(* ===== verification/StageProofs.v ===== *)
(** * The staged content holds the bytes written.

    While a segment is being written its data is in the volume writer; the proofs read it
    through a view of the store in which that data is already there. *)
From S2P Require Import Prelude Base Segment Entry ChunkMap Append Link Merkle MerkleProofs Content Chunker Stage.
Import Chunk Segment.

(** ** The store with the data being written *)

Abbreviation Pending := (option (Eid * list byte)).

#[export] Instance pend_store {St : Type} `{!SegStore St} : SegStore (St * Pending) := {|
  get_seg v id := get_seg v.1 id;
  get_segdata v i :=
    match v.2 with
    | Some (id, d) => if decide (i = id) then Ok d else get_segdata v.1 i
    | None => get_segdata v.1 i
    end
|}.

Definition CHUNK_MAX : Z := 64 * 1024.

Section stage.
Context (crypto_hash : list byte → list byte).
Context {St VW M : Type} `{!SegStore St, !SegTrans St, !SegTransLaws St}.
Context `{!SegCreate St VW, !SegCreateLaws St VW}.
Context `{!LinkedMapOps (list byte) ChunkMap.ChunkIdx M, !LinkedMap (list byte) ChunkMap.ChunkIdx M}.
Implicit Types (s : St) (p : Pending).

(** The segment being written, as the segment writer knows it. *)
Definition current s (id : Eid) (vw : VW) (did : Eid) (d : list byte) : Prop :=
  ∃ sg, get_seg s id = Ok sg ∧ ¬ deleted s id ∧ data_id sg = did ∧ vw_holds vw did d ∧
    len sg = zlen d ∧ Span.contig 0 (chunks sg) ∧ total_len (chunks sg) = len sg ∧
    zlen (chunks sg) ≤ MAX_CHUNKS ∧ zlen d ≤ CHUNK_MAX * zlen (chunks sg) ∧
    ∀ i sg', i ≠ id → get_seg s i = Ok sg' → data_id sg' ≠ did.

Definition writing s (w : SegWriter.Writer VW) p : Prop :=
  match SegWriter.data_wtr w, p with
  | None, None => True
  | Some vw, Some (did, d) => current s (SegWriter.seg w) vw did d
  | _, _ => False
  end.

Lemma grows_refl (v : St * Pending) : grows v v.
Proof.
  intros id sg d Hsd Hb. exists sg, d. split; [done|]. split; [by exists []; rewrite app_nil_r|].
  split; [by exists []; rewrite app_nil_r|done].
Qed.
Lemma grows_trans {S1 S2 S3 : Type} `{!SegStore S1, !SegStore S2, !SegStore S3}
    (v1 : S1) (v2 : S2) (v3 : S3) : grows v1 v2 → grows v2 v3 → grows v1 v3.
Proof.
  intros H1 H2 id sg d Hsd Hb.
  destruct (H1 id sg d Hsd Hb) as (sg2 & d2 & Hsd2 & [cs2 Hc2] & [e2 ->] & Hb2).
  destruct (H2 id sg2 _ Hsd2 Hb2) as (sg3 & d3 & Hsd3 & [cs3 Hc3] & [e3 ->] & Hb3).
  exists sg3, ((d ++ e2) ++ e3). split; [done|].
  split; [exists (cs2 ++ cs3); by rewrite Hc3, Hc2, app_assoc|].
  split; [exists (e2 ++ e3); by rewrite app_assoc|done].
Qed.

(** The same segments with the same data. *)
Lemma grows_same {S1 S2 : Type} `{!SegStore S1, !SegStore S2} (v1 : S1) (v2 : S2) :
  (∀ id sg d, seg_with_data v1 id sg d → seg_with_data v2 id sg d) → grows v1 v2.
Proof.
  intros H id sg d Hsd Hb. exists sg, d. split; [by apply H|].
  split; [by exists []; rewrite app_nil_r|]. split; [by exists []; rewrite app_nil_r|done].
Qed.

...

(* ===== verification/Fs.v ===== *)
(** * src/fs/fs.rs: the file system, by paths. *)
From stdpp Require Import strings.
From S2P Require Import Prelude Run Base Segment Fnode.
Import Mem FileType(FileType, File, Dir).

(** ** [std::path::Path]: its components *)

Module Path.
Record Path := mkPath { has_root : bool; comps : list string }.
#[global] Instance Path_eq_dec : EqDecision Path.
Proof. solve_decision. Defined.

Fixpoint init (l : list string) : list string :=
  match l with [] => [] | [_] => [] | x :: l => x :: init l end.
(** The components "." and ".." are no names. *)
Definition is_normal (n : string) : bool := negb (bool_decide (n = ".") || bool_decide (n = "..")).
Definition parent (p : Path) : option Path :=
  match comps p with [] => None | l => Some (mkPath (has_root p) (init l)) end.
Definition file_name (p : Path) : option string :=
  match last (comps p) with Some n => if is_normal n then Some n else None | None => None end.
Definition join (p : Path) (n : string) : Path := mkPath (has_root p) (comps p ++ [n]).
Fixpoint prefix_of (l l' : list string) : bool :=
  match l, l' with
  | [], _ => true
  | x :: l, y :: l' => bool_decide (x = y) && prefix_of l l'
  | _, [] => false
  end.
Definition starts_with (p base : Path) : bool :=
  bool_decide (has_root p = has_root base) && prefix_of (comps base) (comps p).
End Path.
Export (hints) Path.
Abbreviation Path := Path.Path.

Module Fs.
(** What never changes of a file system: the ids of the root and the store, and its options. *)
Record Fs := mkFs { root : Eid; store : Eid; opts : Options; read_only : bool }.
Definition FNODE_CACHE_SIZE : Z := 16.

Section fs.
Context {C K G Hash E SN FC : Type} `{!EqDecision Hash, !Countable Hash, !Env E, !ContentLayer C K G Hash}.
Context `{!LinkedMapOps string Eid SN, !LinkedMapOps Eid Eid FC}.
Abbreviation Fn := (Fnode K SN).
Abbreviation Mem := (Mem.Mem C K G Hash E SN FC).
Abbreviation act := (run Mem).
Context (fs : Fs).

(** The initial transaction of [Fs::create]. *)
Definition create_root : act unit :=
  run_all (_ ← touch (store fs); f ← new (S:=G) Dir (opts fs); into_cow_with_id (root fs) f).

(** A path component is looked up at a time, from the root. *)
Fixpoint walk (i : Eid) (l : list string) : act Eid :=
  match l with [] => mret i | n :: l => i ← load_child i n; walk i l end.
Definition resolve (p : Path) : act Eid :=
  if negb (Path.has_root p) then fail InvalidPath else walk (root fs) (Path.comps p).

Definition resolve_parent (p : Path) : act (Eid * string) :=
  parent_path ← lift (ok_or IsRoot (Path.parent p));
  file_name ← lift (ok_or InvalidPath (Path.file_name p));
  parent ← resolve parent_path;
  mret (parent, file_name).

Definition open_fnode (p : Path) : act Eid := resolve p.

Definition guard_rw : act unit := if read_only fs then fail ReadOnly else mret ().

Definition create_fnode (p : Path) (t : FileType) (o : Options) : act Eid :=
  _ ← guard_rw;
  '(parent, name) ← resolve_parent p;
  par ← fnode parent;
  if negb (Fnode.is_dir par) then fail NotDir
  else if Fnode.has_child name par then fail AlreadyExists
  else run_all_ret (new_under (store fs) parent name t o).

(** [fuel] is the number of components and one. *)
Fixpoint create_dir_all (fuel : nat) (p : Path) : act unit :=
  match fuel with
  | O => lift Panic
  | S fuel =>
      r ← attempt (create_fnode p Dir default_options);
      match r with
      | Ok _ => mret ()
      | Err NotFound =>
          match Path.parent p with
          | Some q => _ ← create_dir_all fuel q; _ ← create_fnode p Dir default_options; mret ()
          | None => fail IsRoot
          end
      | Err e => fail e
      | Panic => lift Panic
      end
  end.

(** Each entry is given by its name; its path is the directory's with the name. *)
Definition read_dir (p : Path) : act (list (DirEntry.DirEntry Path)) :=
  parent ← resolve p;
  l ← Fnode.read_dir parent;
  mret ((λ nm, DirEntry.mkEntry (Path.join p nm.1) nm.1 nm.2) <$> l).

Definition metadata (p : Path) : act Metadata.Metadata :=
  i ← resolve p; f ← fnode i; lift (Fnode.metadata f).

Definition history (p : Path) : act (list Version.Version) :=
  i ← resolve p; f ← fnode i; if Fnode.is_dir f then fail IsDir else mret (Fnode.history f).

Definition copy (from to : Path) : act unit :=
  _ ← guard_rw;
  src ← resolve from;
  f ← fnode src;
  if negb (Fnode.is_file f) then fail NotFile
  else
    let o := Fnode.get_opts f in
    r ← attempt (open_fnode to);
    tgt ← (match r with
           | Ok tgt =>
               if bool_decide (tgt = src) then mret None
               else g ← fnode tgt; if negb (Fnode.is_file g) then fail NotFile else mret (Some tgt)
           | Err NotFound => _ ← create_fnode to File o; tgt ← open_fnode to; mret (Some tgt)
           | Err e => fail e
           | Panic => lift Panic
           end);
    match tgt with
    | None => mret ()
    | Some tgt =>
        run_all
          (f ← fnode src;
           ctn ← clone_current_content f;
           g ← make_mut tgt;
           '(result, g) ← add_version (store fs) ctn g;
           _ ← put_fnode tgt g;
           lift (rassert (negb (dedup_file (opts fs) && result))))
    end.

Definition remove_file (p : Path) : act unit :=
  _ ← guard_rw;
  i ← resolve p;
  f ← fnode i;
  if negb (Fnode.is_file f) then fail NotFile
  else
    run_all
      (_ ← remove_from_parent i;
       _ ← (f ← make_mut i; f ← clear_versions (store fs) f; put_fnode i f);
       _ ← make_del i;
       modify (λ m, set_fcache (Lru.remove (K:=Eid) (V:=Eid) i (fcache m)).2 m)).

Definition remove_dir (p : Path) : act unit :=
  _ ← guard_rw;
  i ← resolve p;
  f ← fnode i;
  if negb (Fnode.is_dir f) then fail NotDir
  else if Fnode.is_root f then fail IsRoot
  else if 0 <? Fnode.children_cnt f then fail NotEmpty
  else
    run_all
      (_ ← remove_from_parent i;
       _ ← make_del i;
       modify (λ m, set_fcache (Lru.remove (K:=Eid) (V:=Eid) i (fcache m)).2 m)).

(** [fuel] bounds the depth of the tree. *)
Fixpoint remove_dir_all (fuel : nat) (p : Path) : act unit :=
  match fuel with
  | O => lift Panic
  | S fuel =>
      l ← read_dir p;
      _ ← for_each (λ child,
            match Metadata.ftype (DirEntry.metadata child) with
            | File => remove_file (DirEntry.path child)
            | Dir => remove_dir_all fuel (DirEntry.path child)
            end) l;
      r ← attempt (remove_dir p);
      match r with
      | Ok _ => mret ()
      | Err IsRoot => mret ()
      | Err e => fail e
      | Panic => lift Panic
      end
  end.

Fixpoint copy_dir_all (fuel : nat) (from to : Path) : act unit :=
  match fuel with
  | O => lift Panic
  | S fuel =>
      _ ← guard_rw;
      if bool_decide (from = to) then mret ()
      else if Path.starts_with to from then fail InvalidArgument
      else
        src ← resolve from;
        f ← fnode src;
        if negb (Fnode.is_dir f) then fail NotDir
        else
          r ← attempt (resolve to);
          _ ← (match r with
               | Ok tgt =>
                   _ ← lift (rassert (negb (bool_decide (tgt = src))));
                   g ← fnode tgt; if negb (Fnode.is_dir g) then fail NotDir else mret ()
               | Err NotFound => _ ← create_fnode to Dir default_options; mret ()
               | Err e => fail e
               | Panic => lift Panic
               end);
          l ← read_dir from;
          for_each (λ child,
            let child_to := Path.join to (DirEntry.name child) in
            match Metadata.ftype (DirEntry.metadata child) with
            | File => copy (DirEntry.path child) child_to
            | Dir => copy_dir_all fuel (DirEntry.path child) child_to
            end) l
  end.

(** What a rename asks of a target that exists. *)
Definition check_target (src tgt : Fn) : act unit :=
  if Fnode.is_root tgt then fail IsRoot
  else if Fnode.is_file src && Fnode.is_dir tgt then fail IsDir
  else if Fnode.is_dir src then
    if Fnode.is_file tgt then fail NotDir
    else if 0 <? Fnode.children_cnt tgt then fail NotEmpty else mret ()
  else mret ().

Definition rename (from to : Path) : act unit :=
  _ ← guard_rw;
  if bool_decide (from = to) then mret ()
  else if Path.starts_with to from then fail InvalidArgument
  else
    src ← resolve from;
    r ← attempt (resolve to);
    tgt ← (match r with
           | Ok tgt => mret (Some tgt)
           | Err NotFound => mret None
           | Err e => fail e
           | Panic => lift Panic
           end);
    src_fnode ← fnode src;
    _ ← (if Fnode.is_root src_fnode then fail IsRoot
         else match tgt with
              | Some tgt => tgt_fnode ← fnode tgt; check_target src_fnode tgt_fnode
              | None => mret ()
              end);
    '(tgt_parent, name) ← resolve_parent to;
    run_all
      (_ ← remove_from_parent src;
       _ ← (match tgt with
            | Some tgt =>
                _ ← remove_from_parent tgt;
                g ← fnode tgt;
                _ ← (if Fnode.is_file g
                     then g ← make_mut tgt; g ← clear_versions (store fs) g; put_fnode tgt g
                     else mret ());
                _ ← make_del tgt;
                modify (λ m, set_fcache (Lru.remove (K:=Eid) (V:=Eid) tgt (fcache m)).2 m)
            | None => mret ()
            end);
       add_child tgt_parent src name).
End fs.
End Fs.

Try it: Everything from the line with "(* ===== verification/StageProofs.v ===== *)" through the line with "Definition writing s" should be written out exactly as it appears above, end lines included, and nothing outside that range.

Written answer:
(* ===== verification/StageProofs.v ===== *)
(** * The staged content holds the bytes written.

    While a segment is being written its data is in the volume writer; the proofs read it
    through a view of the store in which that data is already there. *)
From S2P Require Import Prelude Base Segment Entry ChunkMap Append Link Merkle MerkleProofs Content Chunker Stage.
Import Chunk Segment.

(** ** The store with the data being written *)

Abbreviation Pending := (option (Eid * list byte)).

#[export] Instance pend_store {St : Type} `{!SegStore St} : SegStore (St * Pending) := {|
  get_seg v id := get_seg v.1 id;
  get_segdata v i :=
    match v.2 with
    | Some (id, d) => if decide (i = id) then Ok d else get_segdata v.1 i
    | None => get_segdata v.1 i
    end
|}.

Definition CHUNK_MAX : Z := 64 * 1024.

Section stage.
Context (crypto_hash : list byte → list byte).
Context {St VW M : Type} `{!SegStore St, !SegTrans St, !SegTransLaws St}.
Context `{!SegCreate St VW, !SegCreateLaws St VW}.
Context `{!LinkedMapOps (list byte) ChunkMap.ChunkIdx M, !LinkedMap (list byte) ChunkMap.ChunkIdx M}.
Implicit Types (s : St) (p : Pending).

(** The segment being written, as the segment writer knows it. *)
Definition current s (id : Eid) (vw : VW) (did : Eid) (d : list byte) : Prop :=
  ∃ sg, get_seg s id = Ok sg ∧ ¬ deleted s id ∧ data_id sg = did ∧ vw_holds vw did d ∧
    len sg = zlen d ∧ Span.contig 0 (chunks sg) ∧ total_len (chunks sg) = len sg ∧
    zlen (chunks sg) ≤ MAX_CHUNKS ∧ zlen d ≤ CHUNK_MAX * zlen (chunks sg) ∧
    ∀ i sg', i ≠ id → get_seg s i = Ok sg' → data_id sg' ≠ did.

Definition writing s (w : SegWriter.Writer VW) p : Prop :=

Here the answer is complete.